Red Cross doctor Suzana Gjorgjevska provides medical attention to migrant who enters FYR of Macedonia from Greece. John Engedal Nissen / IFRC
By John Engedal Nissen
Dr Suzana Gjorgjevska gently feels around the neck of an Iraqi woman as her husband looks nervously. The woman is four months pregnant.
Gjorgjevska had picked the whole family up right at the border with Greece, after the woman fell ill with stomach pains. She persuades the woman to drink some water.
She has been a Red Cross volunteer since the age of 10, and now, as a doctor, she has signed up to help thousands of migrants that cross the border from Greece into the Former Yugoslav Republic of Macedonia each day. Every other day she does 12 hour shift at the southern border in temperatures just below 40 degrees.
“My day is pretty busy because we have at least two to three hundred medical interventions per day,” she said. “Most of the cases are flu, stomach pains, dehydration, problems with their feet, allergy and insect bites.”
The majority are treated on the spot, but in other cases they need to take the person to the hospital. As is the case with the pregnant Iraqi women today.
“For some it makes their trip easier, but for others it saves their life,” Gjorgjevska said.
She is used to treat many patients but, she said, the situation in this job is very different. “I can’t explain it with words. You need to part of it to feel it. But they really need us in this crisis. And you especially see that when they take your hand and hold it really tight, look you in the eyes and says ‘thank you’. It’s so sincere and honest, because it means a lot to them, and it means a lot to us too that we are able to help them. I feel useful.”

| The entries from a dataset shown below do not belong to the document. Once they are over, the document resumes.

Lemma Gnu_doRecv_records_keeps fuel : keeps R (Gnu.doRecv_records fuel).
Proof.
  pose proof Gnu_call_keeps.
  induction fuel as [|fuel IH]; cbn [Gnu.doRecv_records];
    keeps_with solve_frame.
Qed.

Lemma Gnu_doRecv_try_keeps fuel :
  keeps R (changeState Connected) -> keeps R (Gnu.doRecv_try fuel).
Proof.
  intro Hc.
  pose proof Gnu_doRecv_handshake_keeps. pose proof Gnu_doRecv_records_keeps.
  unfold Gnu.doRecv_try. keeps_with solve_frame.
Qed.

Lemma Gnu_send_keeps fuel m : keeps R (Gnu.send fuel m).
Proof.
  pose proof Gnu_send_loop_keeps. pose proof Gnu_outgoing_keeps.
  unfold Gnu.send. keeps_with solve_frame.
Qed.

End Frame.
End GnuFacts.

(** ** The MbedTLS variant: callbacks and engine calls *)

Section MbedFacts.
Context {L : Type} {lower : LowerTransport L} {Ssl : Type}
  {mbedtls : MbedTLS Ssl}.
Local Abbreviation T := (TlsTransport L Ssl).

Lemma Mbed_ReadCallback_next_eq n (t : T) :
  (List.length (items (mIncomingQueue t)) < n)%nat ->
  Mbed.ReadCallback_next n t = Some (Ok tt, after_next t).
Proof.
  revert t. induction n as [|n IH]; intros t Hn; [lia|].
  destruct t as [l st nt dl ps rg ow pl ct [q stp] msg pos ores e].
  simpl in Hn. destruct q as [|m q].
  - reflexivity.
  - cbn [Mbed.ReadCallback_next]. unfold bind, lift, modify, recv, ret, after_next.
    cbn. destruct (size m >? 0) eqn:Hm.
    + reflexivity.
    + rewrite IH by (simpl in *; lia). reflexivity.
Qed.

Lemma Mbed_ReadCallback_eq len (t : T) :
  Mbed.ReadCallback len t =
  Some (Ok (fst (Mbed_pull len t)), snd (Mbed_pull len t)).
Proof.
  unfold Mbed.ReadCallback, Mbed_pull, try_catch, refill, drop_exhausted.
  unfold bind at 1. unfold gets at 1. unfold bind at 1. unfold gets at 1.
  unfold bind at 1.
  destruct (mIncomingMessage t) as [m|] eqn:Em.
  - destruct (mIncomingMessagePosition t >=? size m) eqn:Ep.
    + unfold modify at 1. unfold bind at 1. unfold gets at 1.
      cbn [mIncomingMessage set_mIncomingMessage].
      unfold bind at 1. unfold bind at 1. unfold modify at 1.
      unfold bind at 1. unfold gets at 1.
      rewrite Mbed_ReadCallback_next_eq by (simpl; lia).
      unfold bind, gets, modify, ret.
      destruct (mIncomingMessage (after_next _)); [reflexivity|].
      destruct (Queue_running _); reflexivity.
    + unfold ret at 1. unfold bind at 1. unfold gets at 1. rewrite Em.
      unfold bind, gets, modify, ret. rewrite Em. reflexivity.
  - unfold ret at 1. unfold bind at 1. unfold gets at 1. rewrite Em.
    unfold bind at 1. unfold bind at 1. unfold modify at 1.
    unfold bind at 1. unfold gets at 1.
    rewrite Mbed_ReadCallback_next_eq by (simpl; lia).
    unfold bind, gets, modify, ret.
    destruct (mIncomingMessage (after_next _)); [reflexivity|].
    destruct (Queue_running _); reflexivity.
Qed.

Section Frame.
Context (R : T -> T -> Prop) {frame : CallbackFrame R}.

Lemma Mbed_outgoing_keeps m : keeps R (Mbed.outgoing m).
Proof.
  intros t r t' H. unfold Mbed.outgoing, Transport_outgoing, bind, modify, ret in H.
  destruct (lower_send (mLower t) m) as [[b|e] l]; inversion H; subst.
  - apply cf_result.
  - apply cf_push.
Qed.

Lemma Mbed_WriteCallback_keeps buf : keeps R (Mbed.WriteCallback buf).
Proof.
  pose proof Mbed_outgoing_keeps.
  unfold Mbed.WriteCallback. keeps_with solve_frame.
Qed.

Lemma Mbed_ReadCallback_next_keeps n : keeps R (Mbed.ReadCallback_next n).
Proof.
  induction n as [|n IH]; cbn [Mbed.ReadCallback_next];
    keeps_with solve_frame.
Qed.

Lemma Mbed_ReadCallback_keeps len : keeps R (Mbed.ReadCallback len).
Proof.
  pose proof Mbed_ReadCallback_next_keeps.
  unfold Mbed.ReadCallback. keeps_with solve_frame.
Qed.

Lemma Mbed_callback_keeps c : keeps R (Mbed.callback c).
Proof.
  destruct c; simpl;
    auto using Mbed_WriteCallback_keeps, Mbed_ReadCallback_keeps.
Qed.

Lemma Mbed_run_keeps (A : Type) (e : engine mbedtls_answer A) :
  keeps R (Mbed.run e).
Proof.
  pose proof Mbed_callback_keeps.
  induction e as [r|c k IH]; cbn [Mbed.run]; keeps_with solve_frame.
Qed.

Lemma Mbed_call_keeps (A : Type) (f : Ssl -> engine mbedtls_answer (A * Ssl)) :
  keeps R (Mbed.call f).
Proof.
  pose proof Mbed_run_keeps.
  unfold Mbed.call. keeps_with solve_frame.
Qed.

Lemma Mbed_doRecv_handshake_keeps fuel :
  keeps R (changeState Connected) -> keeps R (Mbed.doRecv_handshake fuel).
Proof.
  intro Hc. pose proof Mbed_call_keeps.
  induction fuel as [|fuel IH]; cbn [Mbed.doRecv_handshake];
    keeps_with solve_frame.
Qed.

Lemma Mbed_doRecv_records_keeps fuel : keeps R (Mbed.doRecv_records fuel).
Proof.
  pose proof Mbed_call_keeps.
  induction fuel as [|fuel IH]; cbn [Mbed.doRecv_records];
    keeps_with solve_frame.
Qed.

One particular experience made an impression on her, when she rushed to help a woman who had collapsed just before getting on the train that transports the migrants to the northern border with Serbia.
“I gave her food and water, and she was ready to continue and boarded the train. Everybody was shouting from the windows in their own language ‘thank you doctor, thank you’. It was awesome,” Gjorgjevska said, with a smile.
The Red Cross of the Former Yugoslav Republic of Macedonia has been responding to the migrant crisis throughout the country since the start of June 2015 and has 125 volunteers and 16 staff involved in the response.
The International Federation of Red Cross and Red Crescent Societies (IFRC) has released 193,218 Swiss francs from its Disaster Relief Emergency Fund to help meet the emergency needs and reduce the vulnerabilities of 10,000 people.